After OpenShift Success, Red Hat to acquire Codenvy

Red Hat has announced that it will be acquiring Codenvy, a development workspace provider best known for its open source platform Eclipse che. The move comes in the wake of the company’s strategy to expand its cloud based integrated development environment (IDE). The price of the acquisition is yet to be revealed.

Red Hat, the world leader in Enterprise Linux has been very vocal about the importance of Eclipse che to its development tool strategy. In San Francisco last year, it announced that Eclipse Che would be a ‘big part of it’. A few weeks ago, with the introduction of OpenShift, it tightened its relations with Codenvy since it was partly based on Eclipse che.
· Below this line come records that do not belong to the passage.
(** ** Nodes *)

Lemma group_row i : (i < length (dGroupChildStarts d))%nat →
  validRange (dGroupChildStarts d !!! i) (dGroupChildCounts d !!! i) (zlen (dChildNodeIDs d)) = true ∧
  Forall (λ c, inTable c (zlen (dNodeKinds d)) = true) (csr (dChildNodeIDs d) (dGroupChildStarts d !!! i) (dGroupChildCounts d !!! i)).
Proof.
  intros Hi. pose proof (flat_map_nil _ _ (sc_groups accepted_structure)) as H. pose proof (ce_groups accepted_columns) as E.
  apply (proj1 (Forall_forall _ _)) with (x := i) in H; [|apply elem_of_seq; unfold groupRows; lia]. unfold checkGroupRow in H. cbv zeta in H.
  destruct (validRange _ _ _); [|done]. split; [done|]. eapply Forall_impl; [exact (flat_map_nil _ _ H)|]. intros c Hc%emit_nil. by apply negb_false_iff in Hc.
Qed.
(* ===== verification/Builder.v ===== *)
(** * Batch builder

    eval/builder.go: one reusable builder validates a program's field and symbol
    metadata, sizes the columns of a batch, interns request symbols above the
    program's namespace, writes facts and evidence cell by cell, and seals the
    batch.  Programs are pointers, modelled as addresses into an immutable store
    as in the executor.  A method that only checks before it writes returns the
    new builder; its errors leave the builder as it was. *)

From S2P Require Import Prelude Store Truth Schema Program Batch Predicate Evidence SymbolTable Interner Frozen SymbolCheck.

(** ** Field metadata and column sizes *)

Definition checkedSliceLen (a b elementBytes : Z) : option Z :=
  let n := u64 (a * b) in
  if (MaxInt <? n) || (MaxInt / elementBytes <? n) then None else Some n.

(** The loop of [validateFieldIndex] over kinds and columns; [next] counts the
    columns handed out per kind. *)
Fixpoint fieldColumns (kinds columns next : list Z) : option (list Z) :=
  match kinds, columns with
  | kind :: kinds, column :: columns =>
      let n := next !!! Z.to_nat kind in
      if negb (KindValid kind) || negb (column =? n) || (n =? MaxUint32) then None
      else fieldColumns kinds columns (<[Z.to_nat kind := n + 1]> next)
  | _, _ => Some next
  end.

Definition validateFieldIndex (fields : IndexSchema) : bool :=
  bool_decide (length (sKinds fields) = length (sColumns fields)) && (zlen (sKinds fields) <=? MaxUint32) &&
  match fieldColumns (sKinds fields) (sColumns fields) (replicate 6 0) with
  | Some next => bool_decide (next = sCounts fields)
  | None => false
  end.

Record batchShape := {
  shSymbols : Z; shIntegers : Z; shTimestamps : Z; shBooleans : Z; shPresence : Z; shRows : Z; shOffsets : Z; shEvidence : Z; shRefs : Z
}.

Definition makeBatchShape (fields : IndexSchema) (rows evidenceRows evidenceRefs : Z) : option batchShape :=
  if negb (validateFieldIndex fields) || (rows =? MaxUint32) then None else
  let words := Z.shiftr (u64 (rows + 63)) 6 in
  let count kind := sCounts fields !!! Z.to_nat kind in
  symbols ← checkedSliceLen (count ValueKindSymbol) rows 4;
  integers ← checkedSliceLen (count ValueKindInteger) rows 8;
  timestamps ← checkedSliceLen (count ValueKindTimestamp) rows 8;
  booleans ← checkedSliceLen (count ValueKindBoolean) words 8;
  presence ← checkedSliceLen (zlen (sKinds fields)) words 8;
  rowIDs ← checkedSliceLen rows 1 4;
  offsets ← checkedSliceLen (rows + 1) 1 4;
  evidence ← checkedSliceLen evidenceRows 1 8;
  refs ← checkedSliceLen evidenceRefs 1 4;
  Some {| shSymbols := symbols; shIntegers := integers; shTimestamps := timestamps; shBooleans := booleans; shPresence := presence;
          shRows := rowIDs; shOffsets := offsets; shEvidence := evidence; shRefs := refs |}.

(** [resizeClear]: a column of [n] zero values, whether its storage is new or reused. *)
Definition resizeClear (n : Z) : list Z := make_ n.

Definition resizeEvidence (n : Z) : EvidenceBatch :=
  {| eIDs := resizeClear n; eKinds := resizeClear n; eStates := resizeClear n; eSubjects := resizeClear n;
     eScopes := resizeClear n; eReviewers := resizeClear n; eTimings := resizeClear n; eTimestamps := resizeClear n |}.

(** ** Builder state *)

Record Builder := {
  program : option Z;
  batch : Batch;
  extension : Interner.Interner;
  fields : IndexSchema;
  symbolBase : Z;
  csrReady : bool;
  active : bool
}.

Definition emptyBatch : Batch :=
  {| SymbolValues := []; bIntegerValues := []; bTimestampValues := []; bBooleanValues := []; PresenceMasks := []; RequestIDs := [];
     EvidenceOffsets := []; EvidenceRefs := []; Evidence := resizeEvidence 0; Rows := 0; rowBase := 0; rowStride := 0 |}.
“Codenvy is much more than a cloud IDE. At the heart of Codenvy’s technology is a workspace management system that allows developers to get up and running instantly without the need to setup a local development environment,” said Harry Mower, a senior director of Red Hat’s developer programs in a blog post.

Codenvy is the company built on top of the open source project, Eclipse Che, which fits with Red Hat’s overall strategy to build commercial tools on top of open source projects. It offers a cloud-based integrated development environment (IDEs) for individual developers, teams or enterprises. IDEs are essentially workspaces for coding, building and testing apps.
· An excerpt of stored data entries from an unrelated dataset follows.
Lemma build_ok programs addr rows cs b w ks :
  open_build programs addr rows b w ks → Forall bcall_typed cs →
  let '(rs, b', w') := build programs cs b w in
  Forall not_panic rs ∧ ∃ ks', open_build programs addr rows b' w' ks' ∧ ks `prefix_of` ks'.
Proof.
  intros Ho Hcs. revert b w ks Ho. induction Hcs as [|c cs Hc _ IH]; intros b w ks Ho; simpl.
  { split; [constructor|]. by exists ks. }
  pose proof (bstep_ok programs addr rows c b w ks Ho Hc) as Hst. destruct (bstep programs c b) as [r b'].
  destruct Hst as (Hr & ks1 & Ho1 & Hp1). specialize (IH b' (record_call c r w) ks1 Ho1).
  destruct (build programs cs b' _) as [[rs b''] w']. destruct IH as (Hrs & ks2 & Ho2 & Hp2).
  split; [by constructor|]. exists ks2. split; [done|]. by etrans.
Qed.

(** ** From [Begin] to [Finish] *)

(** The symbol columns a compiled program has. *)
Record compiled_symbols (pr : Program) : Prop := {
  cy_frozen : frozen_ok pr;
  cy_space : SymbolSpace (findSymbol pr) (Symbol pr) (ProgramSymbolCount pr);
  cy_count : is_u32 (ProgramSymbolCount pr)
}.

(** A builder at rest: new, finished or aborted. *)
Definition reusable (b : Builder) : Prop :=
  (rowBase (batch b) = 0 ∧ rowStride (batch b) = 0) ∧ ∃ ks, Interner.interns (extension b) ks.

Lemma reusable_zero : reusable zeroBuilder.
Proof. split; [done|]. exists []. apply Interner.interns_zero. Qed.

Definition nothing : written := {| facts := ∅; requestIDs := ∅ |}.

Lemma Begin_opens programs addr rows er rr b b' :
  reusable b → compiled_symbols (programs addr) → is_u32 rows → is_u32 er → is_u32 rr →
  Begin programs (Some addr) rows er rr b = Ok b' → open_build programs addr rows b' nothing [].
Proof.
  intros [Hbase [ks Hks]] [Hf Hsp Hc] Hr He Hrf H.
  destruct (Begin_ok programs addr rows er rr b b' Hr He Hrf Hbase H) as (Hb & Ha & Hrows & Hp & Hreq & Hread).
  assert (extension b' = Interner.Reset (extension b) ∧ symbolBase b' = ProgramSymbolCount (programs addr)) as [Ee Es].
  { unfold Begin in H. apply go_bind_inv in H as ([] & _ & H). destruct (makeBatchShape _ _ _ _); [|done]. by injection H as <-. }
  unfold is_u32 in *. split; [done| |done|done|done|].
  - split; rewrite ?Ee, ?Es, ?Hp.
    + by intros ? [= <-].
    + by eapply Interner.interns_reset.
    + intros ? k _ Hk. by apply not_elem_of_nil in Hk.
    + simpl. unfold MaxUint32. lia.
  - split; simpl.
    + intros row field Hfd Hrow. rewrite Hread by done. by rewrite lookup_empty.
    + intros row Hrow. rewrite Hreq, lookup_replicate_2 by lia. by rewrite lookup_empty.
Qed.

Lemma Finish_ok pr b :
  building pr b → active b = true →
  match Finish b with
  | Ok (t, b') => t = batch b ∧ b' = seal b ∧ csr_ok t ∧ Forall (λ id, id ≠ 0) (RequestIDs t) ∧
      ∀ i, (i < evidenceRows t)%nat → eIDs (Evidence t) !!! i ≠ 0 ∧ eKinds (Evidence t) !!! i ≠ 0 ∧ eStates (Evidence t) !!! i ≠ 0
  | Err e => e = ErrIncompleteBatch
  | Panic _ => False
  end.
Proof.
  intros [_ _ _ He Hc] Ha. unfold Finish, check. rewrite Ha. simpl.
  destruct (forallb _ (RequestIDs (batch b))) eqn:Hreq; simpl; [|done]. case_bool_decide; simpl; [|done].
  destruct (forallb _ (seq 0 _)) eqn:Hev; simpl; [|done]. destruct (csrReady b) eqn:Hcsr; simpl; [|done].
  split_and!; [done|done|by apply Hc| |].
  - apply Forall_forall. intros id Hid. rewrite forallb_forall in Hreq. apply list_elem_of_In, Hreq in Hid.
    by apply Z.eqb_neq, negb_true_iff.
  - intros i Hi. apply (forallb_seq _ _ i) in Hev; [|done]. cbv beta in Hev. rewrite !negb_orb, !andb_true_iff, !negb_true_iff, !Z.eqb_neq in Hev. naive_solver.
Qed.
Containers are an integral part of that vision. These are built by developers using tools Kubernetes and Docker. But the use of containers results in tedious coding which can be prevented by using Codenvy’s patented ‘Dev modes’ production environments which creates ‘a professional code experience for developers working with containers.’
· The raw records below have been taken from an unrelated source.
(* ===== verification/SampleBuild.v ===== *)
(** * Concrete builds

    The sample batch built call by call for the sample program, the symbol table of
    that program, and the instances of the properties of symbols and builds. *)

From S2P Require Import Prelude Store Truth Schema Result Program Batch Predicate Simd Evidence Executor PolicyIndex Finalize Execute ResultRows Sample.
From S2P Require Import SymbolTable Interner Frozen SymbolCheck Builder BuilderSession.

(** ** Symbols *)

(** Five spellings, so that the table of four slots is doubled twice. *)
Definition sampleSession : list Interner.call :=
  [Interner.CallIntern [97]; Interner.CallIntern []; Interner.CallIntern [98; 99]; Interner.CallIntern [97]; Interner.CallIntern [100];
   Interner.CallIntern [101]; Interner.CallLookup [98; 99]; Interner.CallLookup [98]; Interner.CallBytes 2; Interner.CallLen; Interner.CallReset;
   Interner.CallLookup [97]; Interner.CallIntern [100]].

Example sample_session_answers :
  Interner.session Interner.step sampleSession Interner.zeroInterner =
  [Interner.GotID (Ok 1); Interner.GotID (Ok 2); Interner.GotID (Ok 3); Interner.GotID (Ok 1); Interner.GotID (Ok 4); Interner.GotID (Ok 5);
   Interner.GotLookup (Ok (Some 3)); Interner.GotLookup (Ok None); Interner.GotBytes (Some []); Interner.GotLen 5; Interner.GotNothing;
   Interner.GotLookup (Ok None); Interner.GotID (Ok 1)].
Proof. vm_compute. done. Qed.

Ltac small_bytes := repeat first [done | apply Forall_cons; split | apply Forall_nil; exact I | split | (unfold is_byte, MaxInt; lia) | (unfold is_byte, MaxInt; simpl; lia)].

Lemma interner_sessions_witness :
  Interner.session Interner.step sampleSession Interner.zeroInterner = Interner.session Interner.stepSpec sampleSession [].
Proof. apply (Interner.interner_sessions 3 sampleSession). unfold sampleSession, Interner.call_typed. small_bytes. Defined.

Lemma sample_symbols_typed : symbols_typed sampleSymbols.
Proof. split; simpl; typed; vm_compute; done. Qed.

Lemma sample_symbols_valid : validateProgramSymbols sampleSymbols = Ok tt.
Proof. vm_compute. done. Qed.

Lemma validated_symbols_exact_witness :
  ∃ r, LookupSymbol sampleSymbols (Evidence.bytes "stale") = Ok r ∧
    match r with
    | Some id => 1 ≤ id ≤ 3 ∧ Symbol sampleSymbols id = Some (Evidence.bytes "stale")
    | None => ∀ id, 0 ≤ id → Symbol sampleSymbols id ≠ Some (Evidence.bytes "stale")
    end.
Proof. apply (validated_symbols_exact sampleSymbols (Evidence.bytes "stale")); [apply sample_symbols_typed|apply sample_symbols_valid]. Defined.

Lemma lowered_symbols_round_trip_witness :
  ∃ ids l p, internAll [[97]; [98]; [97]] (freshLowering 3) = Ok (ids, l) ∧ freezeSymbolSlots (dst l) = Ok p ∧
    SymbolSpace (findSymbol p) (Symbol p) (ProgramSymbolCount p) ∧ Forall2 (λ b id, findSymbol p b = Some id) [[97]; [98]; [97]] ids ∧
    symbols_typed p ∧ validateProgramSymbols p = Ok tt.
Proof. apply (lowered_symbols_round_trip [[97]; [98]; [97]]); vm_compute; done. Defined.

Lemma sample_compiled_symbols : compiled_symbols sampleProgram.
Proof.
  destruct (validated_frozen sampleSymbols sample_symbols_typed sample_symbols_valid) as [Htile Hf].
  split; [done| |simpl; typed]. apply frozen_space; [done| |].
  - intros id. rewrite (tiled_key sampleSymbols) by done. change (ProgramSymbolCount sampleSymbols) with 3.
    change (ProgramSymbolCount sampleProgram) with 3.
    destruct (Z.leb_spec 1 id), (Z.leb_spec id 3); simpl; (split; [intros [b Hb]; done || lia|intros ?; lia || by eexists]).
  - intros id id' b. rewrite !(tiled_key sampleSymbols) by done. change (ProgramSymbolCount sampleSymbols) with 3.
    destruct (Z.leb_spec 1 id), (Z.leb_spec id 3), (Z.leb_spec 1 id'), (Z.leb_spec id' 3); simpl; try (intros; discriminate).
    assert (id = 1 ∨ id = 2 ∨ id = 3) as Hid by lia. assert (id' = 1 ∨ id' = 2 ∨ id' = 3) as Hid' by lia.
    destruct_or! Hid; destruct_or! Hid'; subst; vm_compute; congruence.
Qed.

(** ** A build of the sample batch *)

Definition sampleRecord (id state : Z) : EvidenceRecord :=
  {| rID := id; rKind := 1; rState := state; rSubject := 0; rScope := 0; rReviewer := 0; rTiming := 0; rTimestamp := 0 |}.

(** Among the calls: an overwritten fact, a wrong kind, a row out of range. *)
Definition sampleCalls : list bcall :=
  [CallFact 0 1 (FSymbol 2); CallFact 0 1 (FSymbol 1); CallFact 1 1 (FSymbol 1); CallFact 2 1 (FSymbol 2); CallFact 3 1 (FSymbol 1);
   CallFact 0 2 (FBoolean true); CallFact 9 2 (FInteger 1);
   CallFact 0 2 (FInteger 20); CallFact 2 2 (FInteger 30); CallFact 3 2 (FInteger 10);
   CallFact 0 3 (FBoolean true); CallFact 1 3 (FBoolean true); CallFact 2 3 (FBoolean true); CallFact 3 3 (FBoolean true);
   CallRequest 0 101; CallRequest 1 102; CallRequest 2 103; CallRequest 3 104;
   CallEvidence 0 (sampleRecord 11 1); CallEvidence 1 (sampleRecord 12 2); CallCSR [0; 1; 2; 2; 2] [0; 1]].

Definition sampleBegun : Builder := Eval vm_compute in
  match Begin sampleStore (Some 0) 4 2 2 zeroBuilder with Ok b => b | _ => zeroBuilder end.

Lemma sample_begin : Begin sampleStore (Some 0) 4 2 2 zeroBuilder = Ok sampleBegun.
Proof. vm_compute. done. Qed.

Definition sampleBuilt : list (go unit) * Builder * written := Eval vm_compute in build sampleStore sampleCalls sampleBegun nothing.

Lemma sample_build : build sampleStore sampleCalls sampleBegun nothing = sampleBuilt.
Proof. vm_compute. done. Qed.

(** The calls build the sample batch. *)
Lemma sample_finish : Finish sampleBuilt.1.2 = Ok (sampleBatch, seal sampleBuilt.1.2).
Proof. vm_compute. done. Qed.

Lemma sample_calls_typed : Forall bcall_typed sampleCalls.
Proof. unfold sampleCalls. simpl. typed; lia. Qed.

Lemma built_batch_reads_back_witness :
  ∃ w, holds sampleProgram 4 sampleBatch w ∧ facts w !! (1, 0) = Some (FSymbol 1) ∧ facts w !! (2, 1) = None.
Proof.
  exists sampleBuilt.2.
  pose proof (built_batch_reads_back sampleStore 0 4 2 2 zeroBuilder sampleBegun sampleCalls reusable_zero sample_compiled_symbols
    ltac:(unfold is_u32; lia) ltac:(unfold is_u32; lia) ltac:(unfold is_u32; lia) sample_calls_typed sample_begin) as H.
  rewrite sample_build in H. cbv beta iota zeta delta [sampleBuilt] in H. destruct H as [_ H].
  split; [apply H|vm_compute; done].
Defined.

Lemma sample_in_catalog : in_catalog sampleProgram sampleBatch.
Proof. intros i Hi. unfold evidenceRows in Hi. simpl in Hi. rows i; vm_compute; done. Qed.


Lemma request_symbols_extend_program_witness :
  let values := [Evidence.bytes "stale"; Evidence.bytes "silver"; Evidence.bytes "silver"] in
  ∃ n, SymbolSpace (builderFind sampleStore (internValues sampleStore values sampleBegun).2)
         (BuilderSymbol sampleStore (internValues sampleStore values sampleBegun).2) n.
Proof.
  intros values.
  pose proof (request_symbols_extend_program sampleStore 0 4 2 2 zeroBuilder sampleBegun values reusable_zero sample_compiled_symbols
    ltac:(unfold is_u32; lia) ltac:(unfold is_u32; lia) ltac:(unfold is_u32; lia) sample_begin) as H.
  destruct (internValues sampleStore values sampleBegun) as [rs b2]. apply H. unfold values. simpl. small_bytes.
Defined.

(** A program spelling keeps its ID; a new one gets the next. *)
Example sample_request_symbols :
  (internValues sampleStore [Evidence.bytes "stale"; Evidence.bytes "silver"; Evidence.bytes "silver"] sampleBegun).1 = [Ok 2; Ok 4; Ok 4].
Proof. vm_compute. done. Qed.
“Containers, while essential, shift app dependency burdens from operations to development. For developers, adopting the container paradigm gates writing and debugging code behind a complex abstraction that requires expert Linux knowledge. This makes developer productivity a huge issue for companies adopting containers,” said Tyler Jewell, CEO of Codenvy while confirming the acquisition.

Red Hat had been hinting at this move for quite some time now. For starters it formed a partnership with Codenvy and Microsoft last year to “provide a common way to integrate programming languages across code editors and IDEs” according to Red Hat. Then they tied all open source platforms like Jenkins, Eclipse che and OpenShift into one free service that provides a similar experience but with more stress on containerized application.

Given these previous moves, Red Hat seems to be moving in the right direction by acquiring Codenvy. Once the deal is closed, Codenvy’s team of 40 employees will be joining Red Hat’s OpenShift team.